BR INSURANCE

Fechou 2016 com receita líquida consolidada de R$ 132,1 milhões e queda de 30,7% diante de 2015. O prejuízo líquido foi de R$ 125,1 milhões, redução de 25,4% frente 2015. Em 2016, a empresa prosseguiu com o planejamento de reestruturação operacional, financeira e societária, ao incorporar 20 subsidiárias, que passaram a fazer parte de uma estrutura única e integrada, logo com previsibilidade de ganhos de eficiência no futuro. Em paralelo, a BR Insurance reforçou o caixa com um aumento de capital de R$ 50 milhões. Contudo, seja por conta do quadro conjuntural adverso, seja diante do impairment realizado, por mais um ano a empresa gerou prejuízo.

KROTON

A empresa encerrou o exercício com lucro líquido de R$ 1.864,6 milhões, resultado 33,5% superior a 2015 (lucro líquido de R$ 1.396,1 milhões), sendo que parte do bom desempenho pode ser atribuído a ganho não recorrente de R$ 253,9 milhões, advindos da alienação da Uniasselvi.

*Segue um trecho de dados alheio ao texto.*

(** * PNICER utility layer: a shallow embedding and its verified properties

    The development follows the two source files of the repository,
    [pnicer/utils.py] (the older, flat module) and [pnicer/utils/gmm.py]
    (the later mixture-model module).  Floating-point numbers are idealised:
    purely arithmetic code is embedded over the rationals [Q] so that it
    computes, code that needs square roots or trigonometry over the reals
    [R].  Integer code is embedded over [Z] and [nat]. *)

From Stdlib Require Import ZArith QArith Qround Qabs Lqa Reals Lra Lia List String.
From stdpp Require Import base option list gmap.

(* ===================================================================== *)
(** * Part I: the embedding                                               *)
(* ===================================================================== *)

(** ** [pnicer/utils.py]: colour covariance *)

Module ColorCovar.

Local Open Scope Q_scope.

(** Band identifiers are documented as [str, int]; in Python a string never
    compares equal to an integer. *)
Inductive band : Type :=
| BandStr (s : string)
| BandInt (z : Z).

Definition band_eqb (a b : band) : bool :=
  match a, b with
  | BandStr s, BandStr t => String.eqb s t
  | BandInt x, BandInt y => Z.eqb x y
  | _, _ => false
  end.

(** [np.sum] and [np.mean] of a one-dimensional array.  (On an empty array
    numpy answers NaN; [Q] answers [0 / 0 = 0].) *)
Definition np_sum (a : list Q) : Q := fold_left Qplus a 0.

Definition np_mean (a : list Q) : Q :=
  np_sum a / inject_Z (Z.of_nat (length a)).

(** The 2x2 array [cmatrix], entry [cij] being [cmatrix[i, j]]. *)
Record cmatrix : Type := CMatrix { c00 : Q; c01 : Q; c10 : Q; c11 : Q }.

(** The running cross term [cov], updated by the four [if] statements. *)
Definition cov_terms (magerr1 magerr2 magerr3 magerr4 : list Q)
           (name1 name2 name3 name4 : band) : Q :=
  let cov := 0 in
  let cov := if band_eqb name1 name3
             then cov + np_mean magerr1 * np_mean magerr3 else cov in
  let cov := if band_eqb name1 name4
             then cov - np_mean magerr1 * np_mean magerr4 else cov in
  let cov := if band_eqb name2 name3
             then cov - np_mean magerr2 * np_mean magerr3 else cov in
  let cov := if band_eqb name2 name4
             then cov + np_mean magerr2 * np_mean magerr4 else cov in
  cov.
(** * Portfolio page: data-driven renderer and theme manager

    A shallow embedding of the page scripts of the portfolio site:
    [PortfolioRenderer] (loading of [data.json], the render pass, the five
    section renderers, navigation generation), [ThemeManager] (theme
    selection, persistence and toggling) and [MobileNav] (the menu of
    small screens).

    The browser is modelled as far as the scripts use it:
    - the document is a tree of elements, text nodes and unparsed markup;
      markup assigned through [innerHTML] stays one opaque node (the HTML
      parser is not modelled), and markup appended with [innerHTML +=]
      records the text that was read back and the text put behind it;
    - [querySelector] returns the first match in document (pre-)order and
      a mutation through the returned reference is an update at that place;
      the selector built from a section id is an id selector when the id
      is an identifier of letters, digits, hyphens and underscores, it is
      no selector at all (a [SyntaxError]) when such an id does not start
      an identifier, and it is outside the model for any other id: the
      script then completes as [Unmodelled], which nothing catches;
    - [document.title] is the text of the first [title] element, which
      the setter creates in the head when there is none; [document.head]
      is the first [head] child of an [html] root;
    - a style declaration holds what the style engine of the browser
      stores for the value assigned, and is left alone when the engine
      rejects the value; the engine is a parameter of the page state;
    - [String.prototype.replace] expands the dollar patterns of its
      replacement; [Object.entries] lists array indices first; a property
      lookup on an object literal reaches [Object.prototype];
    - exceptions abort the running method and are caught where the script
      catches them; the console is a list of diagnostics;
    - [localStorage] holds one optional string under the key [theme];
    - event listeners, the viewport and the [active] class token that the
      navigation glue moves around are not modelled. *)

From Stdlib Require Import String Ascii List Bool Arith NArith Lia.
From Stdlib Require Import Sorted Permutation.
Import ListNotations.
Local Open Scope string_scope.
Local Open Scope list_scope.
(** ** Requests that keep the records *)

(** X18: A request other than a Create or a Delete never adds or removes a
    record: the stored ids afterwards are the stored ids before, up to the
    reordering done by Stats, and the counter is unchanged. *)
Theorem only_create_and_delete_change_the_ids (req : Request) (st : State) :
  keeps_records req ->
  Permutation (map id (problems (handle req st).2)) (map id (problems st)) /\
  nextId (handle req st).2 = nextId st.
Proof.
  destruct req as [q|idp|b t1 t2|idp b t|idp t|idp b t|idp|]; simpl; intros Hk;
    try contradiction.
  - split; reflexivity.
  - unfold get_problem. destruct (List.find _ _); split; reflexivity.
  - unfold put_problem. destruct (findIndex _ _) as [i|]; [|split; reflexivity].
    destruct (problems st !! i) as [old|] eqn:Hi; [|split; reflexivity].
    simpl. now rewrite (map_id_insert _ i old).
  - unfold post_upvote. destruct (findIndex _ _) as [i|]; [|split; reflexivity].
    destruct (problems st !! i) as [old|] eqn:Hi; [|split; reflexivity].
    simpl. now rewrite (map_id_insert _ i old).
  - unfold patch_status. destruct (findIndex _ _) as [i|]; [|split; reflexivity].
    destruct (negb _); [split; reflexivity|].
    destruct (problems st !! i) as [old|] eqn:Hi; [|split; reflexivity].
    simpl. now rewrite (map_id_insert _ i old).
  - split; [|reflexivity]. apply Permutation_map, js_sort_perm.
Qed.

Lemma only_create_and_delete_change_the_ids_witness :
  Permutation
    (map id (problems (handle (PutProblem "1" (only_status (JStr "resolved")) 9)
                              one_report).2))
    (map id (problems one_report)) /\
  nextId (handle (PutProblem "1" (only_status (JStr "resolved")) 9) one_report).2 =
  nextId one_report.
Proof.
  apply only_create_and_delete_change_the_ids. exact I.
Defined.
(** ** The process: store, payout queue, console, ledger network *)

(** The payload of a [payoutQueue] job. *)
Record Job := mkJob { workerId : Z }.

(** The transfer instruction built by [SystemProgram.transfer]. *)
Record Transfer := mkTransfer {
  fromPubkey : string;
  toPubkey : string;
  lamports : double
}.

(** What [console.log] receives. The interpolated numbers of the
    "was payed" line are kept as fields. *)
Inductive LogLine :=
| LogText (s : string)
| LogNumber (n : Z)
| LogPaid (worker : Z) (paid : double) (sig : string).

Record World := mkWorld {
  db : Db;
  queue : list Job;
  console : list LogLine;
  submitted : list Transfer
}.

Definition with_db (d : Db) (w : World) : World :=
  mkWorld d (queue w) (console w) (submitted w).

Definition enqueue (j : Job) (w : World) : World :=
  mkWorld (db w) (queue w ++ [j]) (console w) (submitted w).

Definition log (l : LogLine) (w : World) : World :=
  mkWorld (db w) (queue w) (console w ++ [l]) (submitted w).

Definition submit (t : Transfer) (w : World) : World :=
  mkWorld (db w) (queue w) (console w) (submitted w ++ [t]).

(** ** [POST /payout]: locking the pending balance *)

(** The two errors the locking transaction throws, under the names the
    specification gives them. *)
Definition NotFound : Thrown := Err "Worker not found".

Definition InsufficientBalance : Thrown :=
  Err "Your need to have atleast 0.03 sol as pending amount to withdraw.".

(** Prisma's error for an update that matches no row. *)
Definition RecordNotFound : Thrown := Err "Record to update not found.".

(** The [data] of the locking update: [pending_amount] decremented and
    [locked_amount] incremented by [amount]. *)
Definition move_to_locked (amount : Z) (w : Worker) : Worker :=
  mkWorker (address w) (pending_amount w - amount) (locked_amount w + amount).

(** [a / b] on a store integer and a positive integer constant. *)
Definition js_div (a : Z) (b : positive) : Q := Qmake a b.

Inductive Response :=
| Ok200 (lockedAmount : Q)
| Error500 (message : string).

Section Router.

(** [TOTAL_DECIMALS] of the configuration module, which is not among
    the sources: a positive integer constant. *)
Variable TOTAL_DECIMALS : positive.

(** The callback of the locking transaction. *)
Definition lock (id : Z) (d : Db) : Thrown + (Q * Db) :=
  match findUnique id d with
  | None => inl (Err "Worker not found")
  | Some worker =>
      if pending_amount worker <? 3000 then
        inl (Err "Your need to have atleast 0.03 sol as pending amount to withdraw.")
      else
        let amount := pending_amount worker in
        match worker_update id (move_to_locked amount) d with
        | None => inl RecordNotFound
        | Some (updateWorkerLockedBalance, d') =>
            inr (js_div (locked_amount updateWorkerLockedBalance) TOTAL_DECIMALS, d')
        end
  end.

(** The handler, after [workerMiddleware] has put the worker id on the
    request. *)
Definition post_payout (id : Z) (w : World) : Response * World :=
  let w := log (LogNumber id) w in
  match transaction (lock id) (db w) with
  | (inr lockedAmount, d') =>
      (Ok200 lockedAmount, enqueue (mkJob id) (with_db d' w))
  | (inl e, d') => (Error500 (message_of e), with_db d' w)
  end.

End Router.

(** ** [GET /balance] and [GET /me] *)

(** The body of the balance response; a field is [None] where the
    optional chaining [worker?.x] gives [undefined]. *)
Record BalanceJson := mkBalanceJson {
  pendingAmount : option Z;
  lockedAmount : option Z
}.

Definition get_balance (id : Z) (w : World) : BalanceJson * World :=
  let worker := findFirst id (db w) in
  (mkBalanceJson (pending_amount <$> worker) (pending_amount <$> worker), w).

(** The loop [payouts.forEach(payout => totalEarning += payout.amount)]. *)
Definition totalEarning (ps : list Payout) : Z :=
  fold_left (fun acc payout => acc + amount payout) ps 0.

Inductive MeResponse :=
| Me404 (message : string)
| MeJson (existingUser : Worker) (locked amount earning : Q).

Section Me.

Variable TOTAL_DECIMALS : positive.

Definition get_me (id : Z) (w : World) : MeResponse * World :=
  match findFirst id (db w) with
  | None => (Me404 "Worker Not Found", w)
  | Some existingUser =>
      let payouts := payouts_findMany id (db w) in
      (MeJson existingUser
         (js_div (locked_amount existingUser) TOTAL_DECIMALS)
         (js_div (pending_amount existingUser) TOTAL_DECIMALS)
         (js_div (totalEarning payouts) TOTAL_DECIMALS), w)
  end.

End Me.

Definition status_eqb (a b : TxnStatus) : bool :=
  match a, b with
  | Pending, Pending | Success, Success | Failed, Failed => true
  | _, _ => false
  end.

(** The amounts of the payout rows of worker [id] that carry the status
    [st], added up. *)
Definition amount_with_status (id : Z) (st : TxnStatus) (ps : list Payout) : Z :=
  fold_right Z.add 0
    (map amount
       (List.filter (fun p => Z.eqb (worker_id p) id && status_eqb (status p) st) ps)).

(** ** Strings, numbers and byte arrays *)

Definition comma : ascii := ascii_of_nat 44.
Definition newline : string := String (ascii_of_nat 10) EmptyString.
Definition dquote : string := String (ascii_of_nat 34) EmptyString.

Entretanto, mesmo se expurgarmos este valor, ainda temos uma boa performance operacional: lucro da atividade crescendo 3,8%, a despeito da retração de 0,4% da receita líquida. O resultado financeiro líquido teve reversão, passando de negativo em R$ 30,9 milhões em 2015 para positivo em R$ 116,5 milhões em 2016.

OUROFINO S/A

A recessão da economia brasileira atingiu também o consumo de produtos animais que vinha em franca expansão e com isso a Ouro Fino reportou uma expressiva queda de 14,5% da receita líquida consolidada em 2016. Além disso, reverteu o lucro de R$ 69,2 milhões obtido em 2015 para prejuízo de R$ 5,2 milhões em 2016.

PETROBRAS

A Petrobras reportou o terceiro prejuízo anual consecutivo. Em 2016 foram R$ 14,824 bilhões, precedido de R$ 34,836 bilhões em 2015 e R$ 21,682 bilhões em 2014. A receita líquida consolidada caiu 12% no ano passado, para R$ 382,589 bilhões, e já havia caído 5% em 2015. Também pelo terceiro ano consecutivo a petroleira não distribuiu proventos aos seus acionistas. Mas há boas notícias como o recorde de produção, a redução de custos e o lucro no 4T16. A dívida bruta em dez.2016, da ordem de R$ 385,784 bilhões, embora ainda altissima, caiu 22% em relação aos R$ 493,023 bilhões em dez.2015.

TEGMA

Reportou lucro líquido de R$ 14 milhões em 2016, ante lucro de R$ 10 milhões no ano anterior. No 4T16, o lucro foi de R$ 13 milhões, revertendo prejuízo de R$ 3,9 milhões no 4T15. A receita líquida de 2016 foi de R$ 924 milhões (-18% sobre 2015) e de R$ 255 milhões no 4T16 (-11% na comparação com o 4T15).